EXTRAITS
Extrait 1
« J’admets, disait M. Pouchard, que l’homme, aidé de la machine, – vraisemblablement poussé à un degré de perfection stupéfiant –, arrive à se jouer si bien des forces naturelles que l’état économique du monde en soit modifié ; mais encore l’homme n’en demeurera-t-il pas moins l’être moral que la civilisation a fait, et avec un plus grand besoin de vie morale, précisément à mesure que l’évolution économique se produira plus vite, – et toujours infiniment plus vite –, car ce sont là des secousses que l’on ne traverse pas sans avoir l’âme chevillée ; à moins qu’il ne devienne lui-même le serviteur, de plus en plus abêti, de la machine sans cesse perfectionnée avec un effort moindre, et alors c’est une espèce de retour à l’état barbare, que vous me permettez de ne point fêter avec enthousiasme. »
Extrait 2
La plume regimbe à décrire l’appartement des jeunes Pouchard. […] Et les pièces étaient disposées avec tant de prévoyance, selon l’ordre quotidien des besoins généraux et même des désirs particuliers, qu’il devenait en vérité à peu près oiseux à monsieur et à madame d’être montés sur jambes, comme l’humanité vulgaire, car il ne leur était pas indispensable de faire dix pas dans une après-midi. En un mot, à l’appartement de l’avenue Kléber, toute demande du corps humain était satisfaite et comblée avant même, pour ainsi dire, qu’elle eût atteint la conscience ; tout effort était inutile, toute intervention cérébrale superflue.

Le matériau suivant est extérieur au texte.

(** * DCF valuation system: a shallow embedding of [dcf_calculator.py] and of
    the valuation callbacks of [DCF.py]

    Numbers.  The program computes on Python floats.  They are modelled by the
    exact rationals [Q]: every arithmetic operation keeps the source's operand
    order and parenthesisation, but no rounding, overflow, infinity or NaN is
    represented.  Equalities between computed numbers are therefore stated
    with [==] ([Qeq]).  A float division whose divisor is zero raises
    [ZeroDivisionError], as Python's own [float] does; where an operand is a
    [numpy.float64] (the averages come from [np.mean]) the source yields
    [inf] or [nan] instead, and no property below asserts such a raise.
    Statements that rounding can change are evaluated in IEEE binary64 as
    well ([Binary64]): the worked example of the terminal value, the capital
    weights and the sensitivity formula at its base point.

    Containers.  A Python [dict] from fiscal period to number is an
    association list in insertion order (the order the source relies on when
    it takes [list(d.keys())[0]] as the latest year); a [list] is a [list].

    Control.  Exceptions are an error monad; a function that may [return None]
    returns an [option] inside it. *)

From Stdlib Require Import QArith Qabs Qpower Qround Qminmax ZArith List Bool Lia Lqa
  Ascii String.
From Stdlib Require PrimFloat.
Import ListNotations.
Open Scope Q_scope.

(** ** Python primitives *)

Module Py.

(** The built-in exceptions the modelled code can raise. *)
Inductive exn : Set :=
| ZeroDivisionError
| TypeError
| IndexError
| KeyError
| ProviderError.  (* anything raised inside the market-data library *)

Inductive result (A : Type) : Type :=
| Ok (a : A)
| Raise (e : exn).
Arguments Ok {A} a.
Arguments Raise {A} e.

Definition bind {A B : Type} (c : result A) (k : A -> result B) : result B :=
  match c with
  | Ok a => k a
  | Raise e => Raise e
  end.

(** [x != 0] and [x > 0] on floats. *)
Definition ne0 (x : Q) : bool := negb (Qeq_bool x 0).
Definition gt0 (x : Q) : bool := negb (Qle_bool x 0).

(** [a / b] where nothing guards the divisor.  The raise is that of Python's
    [float]; a [numpy.float64] operand gives [inf] or [nan] with a warning
    instead. *)
Definition div (a b : Q) : result Q :=
  if Qeq_bool b 0 then Raise ZeroDivisionError else Ok (a / b).

(** [x ** n] for an integer exponent; every call site has [n >= 1]. *)
Definition pow (x : Q) (n : Z) : Q := x ^ n.

(** [sum(l)]: starts from 0 and adds from the left. *)
Definition sum (l : list Q) : Q := fold_left Qplus l 0.

(** [np.mean(l)]; the source only calls it on a non-empty list. *)
Definition mean (l : list Q) : Q := sum l / inject_Z (Z.of_nat (List.length l)).

(** [range(a, b)]. *)
Definition range (a b : Z) : list Z :=
  map (fun i => (a + Z.of_nat i)%Z) (seq 0 (Z.to_nat (b - a))).

(** [l[i]]: a negative index counts from the end. *)
Definition index {A : Type} (l : list A) (i : Z) : result A :=
  let j := if (i <? 0)%Z then (i + Z.of_nat (List.length l))%Z else i in
  if (j <? 0)%Z then Raise IndexError
  else match nth_error l (Z.to_nat j) with
       | Some x => Ok x
       | None => Raise IndexError
       end.

(** [for x in xs: body] threading the loop-carried state [s]. *)
Fixpoint for_each {A S : Type} (xs : list A) (body : S -> A -> result S) (s : S)
  : result S :=
  match xs with
  | [] => Ok s
  | x :: xs' => bind (body s x) (for_each xs' body)
  end.

(** A fiscal period (the column label of a statement). *)
Definition Period : Set := Z.

(** [dict] from period to number, in insertion order. *)
Definition Dict : Set := list (Period * Q).

Definition keys (d : Dict) : list Period := map fst d.
Definition values (d : Dict) : list Q := map snd d.

(** [d[k]]. *)
Fixpoint getitem (d : Dict) (k : Period) : result Q :=
  match d with
  | [] => Raise KeyError
  | (k', v) :: d' => if Z.eqb k k' then Ok v else getitem d' k
  end.

(** [info.get(key, default)]. *)
Definition get_default (v : option Q) (default : Q) : Q :=
  match v with
  | Some x => x
  | None => default
  end.

(** [s.upper()] on ASCII text. *)
Definition upper_ascii (c : ascii) : ascii :=
  let n := nat_of_ascii c in
  if (97 <=? n)%nat && (n <=? 122)%nat then ascii_of_nat (n - 32) else c.

Fixpoint upper (s : string) : string :=
  match s with
  | EmptyString => EmptyString
  | String c s' => String (upper_ascii c) (upper s')
  end.

End Py.

Import Py.

Notation "x <- c ;; k" := (Py.bind c (fun x => k))
  (at level 61, c at next level, right associativity).

(** ** Data model: the dictionaries the classes exchange *)

(** [metrics] of [FinancialDataFetcher.get_key_metrics]: one dict per line
    item, all built over the same [years]. *)
Module FinancialData.
Record t : Set := mk {
  revenue : Dict;
  ebit : Dict;
  ebitda : Dict;
  net_income : Dict;
  tax_expense : Dict;
  operating_cf : Dict;
  capex : Dict;
  depreciation : Dict;
  total_debt : Dict;
  cash : Dict;
  working_capital : Dict
}.
End FinancialData.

Qu’eût-on inventé de plus raffiné pour l’abêtissement définitif de l’homme ?
Extrait 3
C’était le moment où l’automobilisme commençait d’agiter la ville et la banlieue, de soulever le simoun sur les routes, de culbuter les promeneurs paisibles, de troubler les chiens endormis au milieu des chemins, les enfants, les poules et les oies qui formaient avec le fumier, dans la rue du village, un assemblage si pittoresque et si tranquille depuis le temps lointain des diligences.